_WHAT IS REQUIRED_. With the line containing "sg_disposition : QueueDisposition;" as the starting point, output the remaining lines of the data exactly as they are, through the last.

_TASK DATA_.
(* ===== verification/PeerController.v ===== *)
(** * The peer controller

    Models [wireguard/peer_controller.hpp] and [wireguard/peer_controller.cpp]:
    the decisions on staged packets and on handshakes.  A handler that takes the
    device and its peer is a computation on the environment. *)

From S2P Require Import Prelude Messages PacketQueue Platform Session Timers Crypto Device.
From S2P Require Import Data Identity Noise Macs Handshake Agreement Exchange Peer.
Local Open Scope Z_scope.

(** ** Types *)

Inductive OutboundSendOutcomeKind :=
  | OutboundSendOutcomeKind_Sent
  | OutboundSendOutcomeKind_KeyUnavailable
  | OutboundSendOutcomeKind_BuildFatal
  | OutboundSendOutcomeKind_TransportDropped
  | OutboundSendOutcomeKind_TransportFatal.

Record OutboundSendOutcome := mk_outcome {
  so_kind : OutboundSendOutcomeKind;
  so_build_error : TransportDataError
}.

Definition Outcome_Sent : OutboundSendOutcome :=
  mk_outcome OutboundSendOutcomeKind_Sent TransportDataError_None.
Definition Outcome_BuildFailed (error : TransportDataError) : OutboundSendOutcome :=
  let key_unavailable := bool_decide (error = TransportDataError_InvalidKeypair)
    || bool_decide (error = TransportDataError_KeyExpired)
    || bool_decide (error = TransportDataError_CounterExhausted) in
  mk_outcome (if key_unavailable then OutboundSendOutcomeKind_KeyUnavailable
              else OutboundSendOutcomeKind_BuildFatal) error.
Definition Outcome_TransportDropped : OutboundSendOutcome :=
  mk_outcome OutboundSendOutcomeKind_TransportDropped TransportDataError_None.
Definition Outcome_TransportFatal : OutboundSendOutcome :=
  mk_outcome OutboundSendOutcomeKind_TransportFatal TransportDataError_None.

Inductive StagedPacketAction :=
  | StagedPacketAction_Continue
  | StagedPacketAction_InitiateHandshake
  | StagedPacketAction_StopOnTerminalFailure.

Record StagedPacketTransition := mk_staged {
  sg_action : StagedPacketAction;
  sg_retired : bool;
  sg_disposition : QueueDisposition;
  sg_remaining : nat
}.

Inductive HandshakeTransitionAction :=
  | HandshakeTransitionAction_Ignore
  | HandshakeTransitionAction_SendInitiation
  | HandshakeTransitionAction_Exhausted
  | HandshakeTransitionAction_Fatal.
#[export] Instance HandshakeTransitionAction_eq_dec : EqDecision HandshakeTransitionAction.
Proof. solve_decision. Defined.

_RESPONSE TO THIS EXERCISE_.
  sg_disposition : QueueDisposition;
  sg_remaining : nat
}.

Inductive HandshakeTransitionAction :=
  | HandshakeTransitionAction_Ignore
  | HandshakeTransitionAction_SendInitiation
  | HandshakeTransitionAction_Exhausted
  | HandshakeTransitionAction_Fatal.
#[export] Instance HandshakeTransitionAction_eq_dec : EqDecision HandshakeTransitionAction.
Proof. solve_decision. Defined.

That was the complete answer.